━━━ MATERIAL SUPPLIED

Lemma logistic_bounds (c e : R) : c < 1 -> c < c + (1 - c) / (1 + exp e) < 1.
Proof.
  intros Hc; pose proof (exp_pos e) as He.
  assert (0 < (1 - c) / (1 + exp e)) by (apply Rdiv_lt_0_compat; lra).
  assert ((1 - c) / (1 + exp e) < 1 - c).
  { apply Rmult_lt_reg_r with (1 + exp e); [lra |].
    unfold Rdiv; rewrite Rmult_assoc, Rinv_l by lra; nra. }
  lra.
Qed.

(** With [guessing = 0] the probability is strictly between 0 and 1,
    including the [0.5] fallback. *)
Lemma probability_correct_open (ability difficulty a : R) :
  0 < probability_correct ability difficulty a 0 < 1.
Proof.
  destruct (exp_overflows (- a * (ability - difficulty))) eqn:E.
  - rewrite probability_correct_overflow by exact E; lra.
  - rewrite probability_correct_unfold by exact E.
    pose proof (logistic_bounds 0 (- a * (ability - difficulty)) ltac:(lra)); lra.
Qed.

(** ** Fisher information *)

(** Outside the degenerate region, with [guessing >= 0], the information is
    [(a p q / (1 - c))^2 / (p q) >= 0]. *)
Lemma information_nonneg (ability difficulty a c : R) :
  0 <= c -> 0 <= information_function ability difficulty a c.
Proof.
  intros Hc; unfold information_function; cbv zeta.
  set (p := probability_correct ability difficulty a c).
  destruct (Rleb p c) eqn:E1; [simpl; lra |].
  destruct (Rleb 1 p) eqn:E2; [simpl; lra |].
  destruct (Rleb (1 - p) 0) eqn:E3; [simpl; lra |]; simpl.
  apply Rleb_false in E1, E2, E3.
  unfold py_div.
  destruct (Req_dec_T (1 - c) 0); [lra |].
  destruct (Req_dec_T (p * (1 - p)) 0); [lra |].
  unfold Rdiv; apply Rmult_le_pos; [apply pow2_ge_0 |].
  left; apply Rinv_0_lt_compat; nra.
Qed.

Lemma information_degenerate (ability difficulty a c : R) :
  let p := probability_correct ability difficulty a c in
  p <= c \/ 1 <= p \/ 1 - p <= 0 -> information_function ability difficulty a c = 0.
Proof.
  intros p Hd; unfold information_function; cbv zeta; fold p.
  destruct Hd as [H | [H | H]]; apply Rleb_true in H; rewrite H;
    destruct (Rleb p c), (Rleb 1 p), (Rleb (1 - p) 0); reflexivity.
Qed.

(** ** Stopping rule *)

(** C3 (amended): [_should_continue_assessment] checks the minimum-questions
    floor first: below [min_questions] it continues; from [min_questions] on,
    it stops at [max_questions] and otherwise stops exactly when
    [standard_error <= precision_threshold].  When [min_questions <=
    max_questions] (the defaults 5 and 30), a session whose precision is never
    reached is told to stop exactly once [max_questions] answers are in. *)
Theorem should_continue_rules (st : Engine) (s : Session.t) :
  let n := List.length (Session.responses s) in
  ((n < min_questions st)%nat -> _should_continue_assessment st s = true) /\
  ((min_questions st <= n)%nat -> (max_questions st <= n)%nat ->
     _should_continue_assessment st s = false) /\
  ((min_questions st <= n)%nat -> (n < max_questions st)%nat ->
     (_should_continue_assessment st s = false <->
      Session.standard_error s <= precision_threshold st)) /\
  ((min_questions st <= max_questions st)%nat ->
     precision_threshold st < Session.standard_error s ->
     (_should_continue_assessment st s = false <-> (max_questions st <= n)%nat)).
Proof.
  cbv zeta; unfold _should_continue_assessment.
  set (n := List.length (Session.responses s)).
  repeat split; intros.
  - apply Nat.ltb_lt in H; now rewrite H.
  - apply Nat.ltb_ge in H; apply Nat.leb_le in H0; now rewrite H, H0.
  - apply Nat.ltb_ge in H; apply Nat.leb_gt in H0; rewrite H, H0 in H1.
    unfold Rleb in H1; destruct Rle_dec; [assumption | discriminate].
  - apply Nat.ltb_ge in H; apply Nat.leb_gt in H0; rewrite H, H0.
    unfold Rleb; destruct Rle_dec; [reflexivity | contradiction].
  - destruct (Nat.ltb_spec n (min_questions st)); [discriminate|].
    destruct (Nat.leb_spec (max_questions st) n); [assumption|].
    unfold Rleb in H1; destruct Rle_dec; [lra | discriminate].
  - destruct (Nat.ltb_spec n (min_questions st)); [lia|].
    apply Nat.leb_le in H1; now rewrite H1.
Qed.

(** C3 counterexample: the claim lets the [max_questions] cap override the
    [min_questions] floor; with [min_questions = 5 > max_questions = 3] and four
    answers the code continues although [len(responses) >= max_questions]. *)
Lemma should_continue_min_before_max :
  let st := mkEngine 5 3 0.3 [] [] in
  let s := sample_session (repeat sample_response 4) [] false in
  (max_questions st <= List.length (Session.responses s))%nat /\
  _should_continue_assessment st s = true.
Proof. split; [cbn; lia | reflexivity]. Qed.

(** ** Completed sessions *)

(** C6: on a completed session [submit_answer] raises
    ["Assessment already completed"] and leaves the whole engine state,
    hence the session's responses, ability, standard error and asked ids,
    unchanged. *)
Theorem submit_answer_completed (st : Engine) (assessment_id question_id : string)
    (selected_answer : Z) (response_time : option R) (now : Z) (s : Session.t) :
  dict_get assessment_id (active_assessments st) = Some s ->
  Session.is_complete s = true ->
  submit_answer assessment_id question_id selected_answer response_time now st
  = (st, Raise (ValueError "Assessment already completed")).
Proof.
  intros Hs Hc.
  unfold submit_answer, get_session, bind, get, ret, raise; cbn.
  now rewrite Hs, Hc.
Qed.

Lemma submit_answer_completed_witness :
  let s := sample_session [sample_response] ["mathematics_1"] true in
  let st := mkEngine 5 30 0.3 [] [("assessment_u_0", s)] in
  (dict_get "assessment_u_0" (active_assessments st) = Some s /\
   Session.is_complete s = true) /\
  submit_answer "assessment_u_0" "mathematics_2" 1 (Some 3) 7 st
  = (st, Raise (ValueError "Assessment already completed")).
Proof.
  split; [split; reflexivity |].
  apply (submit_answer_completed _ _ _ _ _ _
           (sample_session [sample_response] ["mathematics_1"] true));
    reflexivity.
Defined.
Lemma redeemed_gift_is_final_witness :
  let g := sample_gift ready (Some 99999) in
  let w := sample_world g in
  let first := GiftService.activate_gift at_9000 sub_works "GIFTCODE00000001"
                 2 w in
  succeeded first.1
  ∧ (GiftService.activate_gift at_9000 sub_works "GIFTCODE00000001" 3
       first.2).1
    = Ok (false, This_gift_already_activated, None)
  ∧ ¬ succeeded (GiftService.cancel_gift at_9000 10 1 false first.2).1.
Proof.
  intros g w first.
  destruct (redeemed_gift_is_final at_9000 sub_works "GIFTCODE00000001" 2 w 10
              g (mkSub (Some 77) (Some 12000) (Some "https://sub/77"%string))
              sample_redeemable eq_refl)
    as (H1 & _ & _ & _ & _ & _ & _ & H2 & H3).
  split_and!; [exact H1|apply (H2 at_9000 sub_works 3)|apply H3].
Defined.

━━━━━━

# TASK OBJECTIVE
Output every line from the records, exactly as written.

# RESPONSE AREA
Lemma logistic_bounds (c e : R) : c < 1 -> c < c + (1 - c) / (1 + exp e) < 1.
Proof.
  intros Hc; pose proof (exp_pos e) as He.
  assert (0 < (1 - c) / (1 + exp e)) by (apply Rdiv_lt_0_compat; lra).
  assert ((1 - c) / (1 + exp e) < 1 - c).
  { apply Rmult_lt_reg_r with (1 + exp e); [lra |].
    unfold Rdiv; rewrite Rmult_assoc, Rinv_l by lra; nra. }
  lra.
Qed.

(** With [guessing = 0] the probability is strictly between 0 and 1,
    including the [0.5] fallback. *)
Lemma probability_correct_open (ability difficulty a : R) :
  0 < probability_correct ability difficulty a 0 < 1.
Proof.
  destruct (exp_overflows (- a * (ability - difficulty))) eqn:E.
  - rewrite probability_correct_overflow by exact E; lra.
  - rewrite probability_correct_unfold by exact E.
    pose proof (logistic_bounds 0 (- a * (ability - difficulty)) ltac:(lra)); lra.
Qed.

(** ** Fisher information *)

(** Outside the degenerate region, with [guessing >= 0], the information is
    [(a p q / (1 - c))^2 / (p q) >= 0]. *)
Lemma information_nonneg (ability difficulty a c : R) :
  0 <= c -> 0 <= information_function ability difficulty a c.
Proof.
  intros Hc; unfold information_function; cbv zeta.
  set (p := probability_correct ability difficulty a c).
  destruct (Rleb p c) eqn:E1; [simpl; lra |].
  destruct (Rleb 1 p) eqn:E2; [simpl; lra |].
  destruct (Rleb (1 - p) 0) eqn:E3; [simpl; lra |]; simpl.
  apply Rleb_false in E1, E2, E3.
  unfold py_div.
  destruct (Req_dec_T (1 - c) 0); [lra |].
  destruct (Req_dec_T (p * (1 - p)) 0); [lra |].
  unfold Rdiv; apply Rmult_le_pos; [apply pow2_ge_0 |].
  left; apply Rinv_0_lt_compat; nra.
Qed.

Lemma information_degenerate (ability difficulty a c : R) :
  let p := probability_correct ability difficulty a c in
  p <= c \/ 1 <= p \/ 1 - p <= 0 -> information_function ability difficulty a c = 0.
Proof.
  intros p Hd; unfold information_function; cbv zeta; fold p.
  destruct Hd as [H | [H | H]]; apply Rleb_true in H; rewrite H;
    destruct (Rleb p c), (Rleb 1 p), (Rleb (1 - p) 0); reflexivity.
Qed.

(** ** Stopping rule *)

(** C3 (amended): [_should_continue_assessment] checks the minimum-questions
    floor first: below [min_questions] it continues; from [min_questions] on,
    it stops at [max_questions] and otherwise stops exactly when
    [standard_error <= precision_threshold].  When [min_questions <=
    max_questions] (the defaults 5 and 30), a session whose precision is never
    reached is told to stop exactly once [max_questions] answers are in. *)
Theorem should_continue_rules (st : Engine) (s : Session.t) :
  let n := List.length (Session.responses s) in
  ((n < min_questions st)%nat -> _should_continue_assessment st s = true) /\
  ((min_questions st <= n)%nat -> (max_questions st <= n)%nat ->
     _should_continue_assessment st s = false) /\
  ((min_questions st <= n)%nat -> (n < max_questions st)%nat ->
     (_should_continue_assessment st s = false <->
      Session.standard_error s <= precision_threshold st)) /\
  ((min_questions st <= max_questions st)%nat ->
     precision_threshold st < Session.standard_error s ->
     (_should_continue_assessment st s = false <-> (max_questions st <= n)%nat)).
Proof.
  cbv zeta; unfold _should_continue_assessment.
  set (n := List.length (Session.responses s)).
  repeat split; intros.
  - apply Nat.ltb_lt in H; now rewrite H.
  - apply Nat.ltb_ge in H; apply Nat.leb_le in H0; now rewrite H, H0.
  - apply Nat.ltb_ge in H; apply Nat.leb_gt in H0; rewrite H, H0 in H1.
    unfold Rleb in H1; destruct Rle_dec; [assumption | discriminate].
  - apply Nat.ltb_ge in H; apply Nat.leb_gt in H0; rewrite H, H0.
    unfold Rleb; destruct Rle_dec; [reflexivity | contradiction].
  - destruct (Nat.ltb_spec n (min_questions st)); [discriminate|].
    destruct (Nat.leb_spec (max_questions st) n); [assumption|].
    unfold Rleb in H1; destruct Rle_dec; [lra | discriminate].
  - destruct (Nat.ltb_spec n (min_questions st)); [lia|].
    apply Nat.leb_le in H1; now rewrite H1.
Qed.

(** C3 counterexample: the claim lets the [max_questions] cap override the
    [min_questions] floor; with [min_questions = 5 > max_questions = 3] and four
    answers the code continues although [len(responses) >= max_questions]. *)
Lemma should_continue_min_before_max :
  let st := mkEngine 5 3 0.3 [] [] in
  let s := sample_session (repeat sample_response 4) [] false in
  (max_questions st <= List.length (Session.responses s))%nat /\
  _should_continue_assessment st s = true.
Proof. split; [cbn; lia | reflexivity]. Qed.

(** ** Completed sessions *)

(** C6: on a completed session [submit_answer] raises
    ["Assessment already completed"] and leaves the whole engine state,
    hence the session's responses, ability, standard error and asked ids,
    unchanged. *)
Theorem submit_answer_completed (st : Engine) (assessment_id question_id : string)
    (selected_answer : Z) (response_time : option R) (now : Z) (s : Session.t) :
  dict_get assessment_id (active_assessments st) = Some s ->
  Session.is_complete s = true ->
  submit_answer assessment_id question_id selected_answer response_time now st
  = (st, Raise (ValueError "Assessment already completed")).
Proof.
  intros Hs Hc.
  unfold submit_answer, get_session, bind, get, ret, raise; cbn.
  now rewrite Hs, Hc.
Qed.

Lemma submit_answer_completed_witness :
  let s := sample_session [sample_response] ["mathematics_1"] true in
  let st := mkEngine 5 30 0.3 [] [("assessment_u_0", s)] in
  (dict_get "assessment_u_0" (active_assessments st) = Some s /\
   Session.is_complete s = true) /\
  submit_answer "assessment_u_0" "mathematics_2" 1 (Some 3) 7 st
  = (st, Raise (ValueError "Assessment already completed")).
Proof.
  split; [split; reflexivity |].
  apply (submit_answer_completed _ _ _ _ _ _
           (sample_session [sample_response] ["mathematics_1"] true));
    reflexivity.
Defined.
Lemma redeemed_gift_is_final_witness :
  let g := sample_gift ready (Some 99999) in
  let w := sample_world g in
  let first := GiftService.activate_gift at_9000 sub_works "GIFTCODE00000001"
                 2 w in
  succeeded first.1
  ∧ (GiftService.activate_gift at_9000 sub_works "GIFTCODE00000001" 3
       first.2).1
    = Ok (false, This_gift_already_activated, None)
  ∧ ¬ succeeded (GiftService.cancel_gift at_9000 10 1 false first.2).1.
Proof.
  intros g w first.
  destruct (redeemed_gift_is_final at_9000 sub_works "GIFTCODE00000001" 2 w 10
              g (mkSub (Some 77) (Some 12000) (Some "https://sub/77"%string))
              sample_redeemable eq_refl)
    as (H1 & _ & _ & _ & _ & _ & _ & H2 & H3).
  split_and!; [exact H1|apply (H2 at_9000 sub_works 3)|apply H3].
Defined.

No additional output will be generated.